**Your objective**. Look below for the line that has "s ← gets srv;". Set down the lines from there through the line that has "else if bool_decide", exactly as written.
BEGIN Given data
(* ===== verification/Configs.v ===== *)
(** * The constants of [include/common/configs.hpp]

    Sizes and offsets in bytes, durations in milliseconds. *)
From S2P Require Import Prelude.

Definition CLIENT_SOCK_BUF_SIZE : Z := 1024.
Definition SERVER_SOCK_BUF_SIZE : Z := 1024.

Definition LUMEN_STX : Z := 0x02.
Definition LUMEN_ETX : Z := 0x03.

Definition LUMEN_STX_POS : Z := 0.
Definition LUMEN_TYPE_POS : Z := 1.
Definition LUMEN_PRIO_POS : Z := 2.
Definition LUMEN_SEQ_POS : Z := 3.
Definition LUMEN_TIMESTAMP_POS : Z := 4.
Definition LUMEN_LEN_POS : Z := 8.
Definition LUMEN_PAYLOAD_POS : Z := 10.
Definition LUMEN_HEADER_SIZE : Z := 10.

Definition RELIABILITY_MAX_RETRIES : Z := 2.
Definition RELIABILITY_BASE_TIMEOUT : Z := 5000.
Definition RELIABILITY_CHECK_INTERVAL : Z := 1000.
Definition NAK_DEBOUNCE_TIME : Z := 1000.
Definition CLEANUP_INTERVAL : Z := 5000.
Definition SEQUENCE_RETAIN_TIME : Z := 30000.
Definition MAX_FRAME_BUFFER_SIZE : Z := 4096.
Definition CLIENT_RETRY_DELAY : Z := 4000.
END Given data
BEGIN Given data
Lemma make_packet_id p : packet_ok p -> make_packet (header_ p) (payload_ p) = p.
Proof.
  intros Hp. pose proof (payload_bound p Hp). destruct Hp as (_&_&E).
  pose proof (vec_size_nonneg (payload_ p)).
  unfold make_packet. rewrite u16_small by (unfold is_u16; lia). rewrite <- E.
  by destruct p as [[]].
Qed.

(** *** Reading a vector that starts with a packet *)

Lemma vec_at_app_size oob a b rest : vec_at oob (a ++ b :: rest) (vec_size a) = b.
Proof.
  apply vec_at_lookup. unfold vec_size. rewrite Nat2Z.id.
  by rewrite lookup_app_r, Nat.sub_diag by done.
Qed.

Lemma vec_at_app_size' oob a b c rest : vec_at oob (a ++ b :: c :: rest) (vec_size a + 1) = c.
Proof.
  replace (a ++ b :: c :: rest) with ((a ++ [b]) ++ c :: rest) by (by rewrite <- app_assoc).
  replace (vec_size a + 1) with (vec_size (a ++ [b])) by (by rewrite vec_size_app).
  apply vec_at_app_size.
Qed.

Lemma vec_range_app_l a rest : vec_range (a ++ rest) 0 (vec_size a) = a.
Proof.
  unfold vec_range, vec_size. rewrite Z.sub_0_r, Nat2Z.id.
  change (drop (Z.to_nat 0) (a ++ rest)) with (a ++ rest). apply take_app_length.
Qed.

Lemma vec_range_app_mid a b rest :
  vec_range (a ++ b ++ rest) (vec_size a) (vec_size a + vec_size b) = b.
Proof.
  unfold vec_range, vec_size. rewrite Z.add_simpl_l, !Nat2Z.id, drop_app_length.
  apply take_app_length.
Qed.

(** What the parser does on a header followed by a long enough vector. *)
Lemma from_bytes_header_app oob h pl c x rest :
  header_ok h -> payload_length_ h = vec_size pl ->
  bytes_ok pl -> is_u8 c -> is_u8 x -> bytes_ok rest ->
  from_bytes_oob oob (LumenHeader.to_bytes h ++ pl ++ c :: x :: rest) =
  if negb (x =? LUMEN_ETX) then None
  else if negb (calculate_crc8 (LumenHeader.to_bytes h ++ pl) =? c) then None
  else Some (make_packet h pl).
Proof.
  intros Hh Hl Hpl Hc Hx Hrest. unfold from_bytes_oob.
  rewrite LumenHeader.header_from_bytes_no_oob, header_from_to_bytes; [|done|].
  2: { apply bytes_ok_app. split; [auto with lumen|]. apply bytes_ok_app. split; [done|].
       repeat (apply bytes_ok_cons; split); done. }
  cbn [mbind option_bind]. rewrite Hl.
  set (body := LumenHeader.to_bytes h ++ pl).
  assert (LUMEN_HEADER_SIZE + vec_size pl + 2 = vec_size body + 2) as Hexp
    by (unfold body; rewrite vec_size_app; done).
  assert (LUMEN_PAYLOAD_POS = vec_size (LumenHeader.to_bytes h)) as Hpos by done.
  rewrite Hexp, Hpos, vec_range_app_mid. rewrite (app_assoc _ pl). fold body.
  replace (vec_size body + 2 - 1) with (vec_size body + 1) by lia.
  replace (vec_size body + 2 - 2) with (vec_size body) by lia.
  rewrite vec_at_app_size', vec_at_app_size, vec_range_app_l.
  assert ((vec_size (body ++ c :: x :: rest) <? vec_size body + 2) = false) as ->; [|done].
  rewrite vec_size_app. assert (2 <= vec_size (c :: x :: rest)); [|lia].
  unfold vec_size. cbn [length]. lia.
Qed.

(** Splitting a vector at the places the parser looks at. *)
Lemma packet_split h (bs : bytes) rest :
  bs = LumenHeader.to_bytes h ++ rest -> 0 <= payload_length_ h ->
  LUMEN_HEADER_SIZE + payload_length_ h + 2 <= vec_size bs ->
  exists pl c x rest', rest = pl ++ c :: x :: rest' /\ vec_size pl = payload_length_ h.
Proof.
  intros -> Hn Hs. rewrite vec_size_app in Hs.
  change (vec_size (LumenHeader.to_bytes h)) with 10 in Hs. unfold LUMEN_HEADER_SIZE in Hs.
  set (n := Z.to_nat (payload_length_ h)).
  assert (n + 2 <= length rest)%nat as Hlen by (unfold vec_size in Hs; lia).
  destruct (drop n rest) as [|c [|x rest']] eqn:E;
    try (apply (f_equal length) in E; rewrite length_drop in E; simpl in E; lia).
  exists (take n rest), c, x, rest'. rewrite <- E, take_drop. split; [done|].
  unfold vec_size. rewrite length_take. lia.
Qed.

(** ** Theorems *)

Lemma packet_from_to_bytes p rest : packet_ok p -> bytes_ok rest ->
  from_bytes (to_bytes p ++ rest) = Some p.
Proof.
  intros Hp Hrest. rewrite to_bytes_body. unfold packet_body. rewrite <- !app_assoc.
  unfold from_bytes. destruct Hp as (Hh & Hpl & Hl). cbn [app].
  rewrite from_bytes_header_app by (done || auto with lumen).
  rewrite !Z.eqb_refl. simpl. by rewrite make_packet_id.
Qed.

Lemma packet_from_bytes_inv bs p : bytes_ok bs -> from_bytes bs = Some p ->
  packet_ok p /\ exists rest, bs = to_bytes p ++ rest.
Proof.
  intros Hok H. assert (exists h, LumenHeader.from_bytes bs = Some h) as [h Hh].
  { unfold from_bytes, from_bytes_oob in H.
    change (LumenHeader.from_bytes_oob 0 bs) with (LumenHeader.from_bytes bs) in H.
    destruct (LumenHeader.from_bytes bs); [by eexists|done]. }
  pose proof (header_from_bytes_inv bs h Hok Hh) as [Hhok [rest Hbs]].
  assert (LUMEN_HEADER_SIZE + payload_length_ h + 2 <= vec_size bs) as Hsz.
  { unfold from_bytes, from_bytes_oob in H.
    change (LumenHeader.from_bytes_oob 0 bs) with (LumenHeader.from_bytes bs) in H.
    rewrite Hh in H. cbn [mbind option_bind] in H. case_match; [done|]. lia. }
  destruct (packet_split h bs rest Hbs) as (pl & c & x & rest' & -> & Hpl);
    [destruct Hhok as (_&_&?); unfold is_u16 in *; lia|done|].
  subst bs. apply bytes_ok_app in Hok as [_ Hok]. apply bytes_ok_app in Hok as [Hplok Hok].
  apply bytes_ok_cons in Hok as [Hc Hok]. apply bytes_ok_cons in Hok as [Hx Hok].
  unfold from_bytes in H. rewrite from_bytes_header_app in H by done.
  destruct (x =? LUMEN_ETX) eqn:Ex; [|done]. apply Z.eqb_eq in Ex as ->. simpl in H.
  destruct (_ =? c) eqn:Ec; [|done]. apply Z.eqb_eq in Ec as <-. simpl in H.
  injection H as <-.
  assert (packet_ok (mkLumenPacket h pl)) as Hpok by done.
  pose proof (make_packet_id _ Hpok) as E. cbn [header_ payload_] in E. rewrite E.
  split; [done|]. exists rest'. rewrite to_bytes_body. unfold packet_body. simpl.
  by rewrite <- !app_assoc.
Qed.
END Given data
BEGIN Given data
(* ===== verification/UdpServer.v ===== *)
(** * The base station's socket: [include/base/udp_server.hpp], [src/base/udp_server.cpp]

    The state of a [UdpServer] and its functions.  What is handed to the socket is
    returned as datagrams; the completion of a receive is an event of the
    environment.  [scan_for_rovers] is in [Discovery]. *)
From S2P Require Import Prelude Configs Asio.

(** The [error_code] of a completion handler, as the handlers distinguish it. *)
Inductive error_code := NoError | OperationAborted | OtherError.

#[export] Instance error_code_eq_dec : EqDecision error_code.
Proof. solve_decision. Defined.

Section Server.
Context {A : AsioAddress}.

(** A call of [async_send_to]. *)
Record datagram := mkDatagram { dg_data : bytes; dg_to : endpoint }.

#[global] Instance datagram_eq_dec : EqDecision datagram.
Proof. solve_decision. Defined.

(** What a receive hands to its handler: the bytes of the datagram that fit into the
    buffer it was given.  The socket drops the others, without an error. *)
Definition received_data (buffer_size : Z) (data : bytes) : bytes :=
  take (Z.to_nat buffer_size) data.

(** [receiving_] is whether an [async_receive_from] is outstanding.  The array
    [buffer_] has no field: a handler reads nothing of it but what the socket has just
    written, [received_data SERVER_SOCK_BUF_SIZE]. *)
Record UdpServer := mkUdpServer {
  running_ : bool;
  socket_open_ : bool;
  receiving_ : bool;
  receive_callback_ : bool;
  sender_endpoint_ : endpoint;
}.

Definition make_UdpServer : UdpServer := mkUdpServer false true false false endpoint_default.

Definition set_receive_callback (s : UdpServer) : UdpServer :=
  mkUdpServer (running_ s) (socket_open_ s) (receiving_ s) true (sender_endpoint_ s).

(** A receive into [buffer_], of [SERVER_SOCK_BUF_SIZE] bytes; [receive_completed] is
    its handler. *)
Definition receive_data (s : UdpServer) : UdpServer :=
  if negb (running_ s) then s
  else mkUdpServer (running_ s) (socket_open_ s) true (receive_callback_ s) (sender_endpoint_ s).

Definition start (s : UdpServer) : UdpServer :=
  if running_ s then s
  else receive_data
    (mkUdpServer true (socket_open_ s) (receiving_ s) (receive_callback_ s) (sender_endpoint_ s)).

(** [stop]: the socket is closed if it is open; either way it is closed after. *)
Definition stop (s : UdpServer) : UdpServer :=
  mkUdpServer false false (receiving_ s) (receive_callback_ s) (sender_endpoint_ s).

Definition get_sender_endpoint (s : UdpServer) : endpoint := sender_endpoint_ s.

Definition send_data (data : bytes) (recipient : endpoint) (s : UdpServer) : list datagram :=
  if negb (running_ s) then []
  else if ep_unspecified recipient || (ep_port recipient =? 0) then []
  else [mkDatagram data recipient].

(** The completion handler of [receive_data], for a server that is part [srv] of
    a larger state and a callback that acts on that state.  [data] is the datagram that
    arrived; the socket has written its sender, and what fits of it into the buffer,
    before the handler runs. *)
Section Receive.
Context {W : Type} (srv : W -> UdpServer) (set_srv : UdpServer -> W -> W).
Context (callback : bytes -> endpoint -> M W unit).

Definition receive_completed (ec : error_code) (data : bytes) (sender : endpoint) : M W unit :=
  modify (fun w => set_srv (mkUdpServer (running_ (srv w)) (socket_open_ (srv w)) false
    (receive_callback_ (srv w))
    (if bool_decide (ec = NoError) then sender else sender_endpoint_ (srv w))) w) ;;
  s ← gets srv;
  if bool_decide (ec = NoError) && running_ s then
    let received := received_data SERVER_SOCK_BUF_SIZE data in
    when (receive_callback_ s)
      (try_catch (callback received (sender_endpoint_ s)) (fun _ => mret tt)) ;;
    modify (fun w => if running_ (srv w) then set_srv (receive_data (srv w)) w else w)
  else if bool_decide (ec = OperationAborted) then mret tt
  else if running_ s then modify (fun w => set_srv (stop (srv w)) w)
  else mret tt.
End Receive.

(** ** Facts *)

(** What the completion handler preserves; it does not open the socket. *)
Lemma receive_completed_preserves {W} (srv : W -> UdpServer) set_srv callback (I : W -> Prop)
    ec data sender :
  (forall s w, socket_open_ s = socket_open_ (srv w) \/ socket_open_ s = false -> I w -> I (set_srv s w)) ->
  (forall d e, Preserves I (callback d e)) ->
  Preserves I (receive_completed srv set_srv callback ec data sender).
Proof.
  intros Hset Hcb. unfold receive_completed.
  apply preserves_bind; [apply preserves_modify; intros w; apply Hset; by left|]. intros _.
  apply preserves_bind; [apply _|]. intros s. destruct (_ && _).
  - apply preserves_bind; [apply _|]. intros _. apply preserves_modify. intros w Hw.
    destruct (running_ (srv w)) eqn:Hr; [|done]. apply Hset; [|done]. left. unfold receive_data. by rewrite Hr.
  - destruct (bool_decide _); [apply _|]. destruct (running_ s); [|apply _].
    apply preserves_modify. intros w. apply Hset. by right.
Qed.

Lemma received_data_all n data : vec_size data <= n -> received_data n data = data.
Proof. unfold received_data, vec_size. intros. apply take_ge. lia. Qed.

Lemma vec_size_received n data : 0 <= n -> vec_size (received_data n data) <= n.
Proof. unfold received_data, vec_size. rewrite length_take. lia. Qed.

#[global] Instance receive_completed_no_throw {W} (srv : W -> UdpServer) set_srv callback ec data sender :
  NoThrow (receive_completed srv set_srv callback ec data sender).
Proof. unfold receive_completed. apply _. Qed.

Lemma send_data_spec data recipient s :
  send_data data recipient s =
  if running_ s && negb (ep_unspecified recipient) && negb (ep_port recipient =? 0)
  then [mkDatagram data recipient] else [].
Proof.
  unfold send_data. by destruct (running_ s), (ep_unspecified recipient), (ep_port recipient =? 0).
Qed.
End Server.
END Given data
**Result for this exercise**.
  s ← gets srv;
  if bool_decide (ec = NoError) && running_ s then
    let received := received_data SERVER_SOCK_BUF_SIZE data in
    when (receive_callback_ s)
      (try_catch (callback received (sender_endpoint_ s)) (fun _ => mret tt)) ;;
    modify (fun w => if running_ (srv w) then set_srv (receive_data (srv w)) w else w)
  else if bool_decide (ec = OperationAborted) then mret tt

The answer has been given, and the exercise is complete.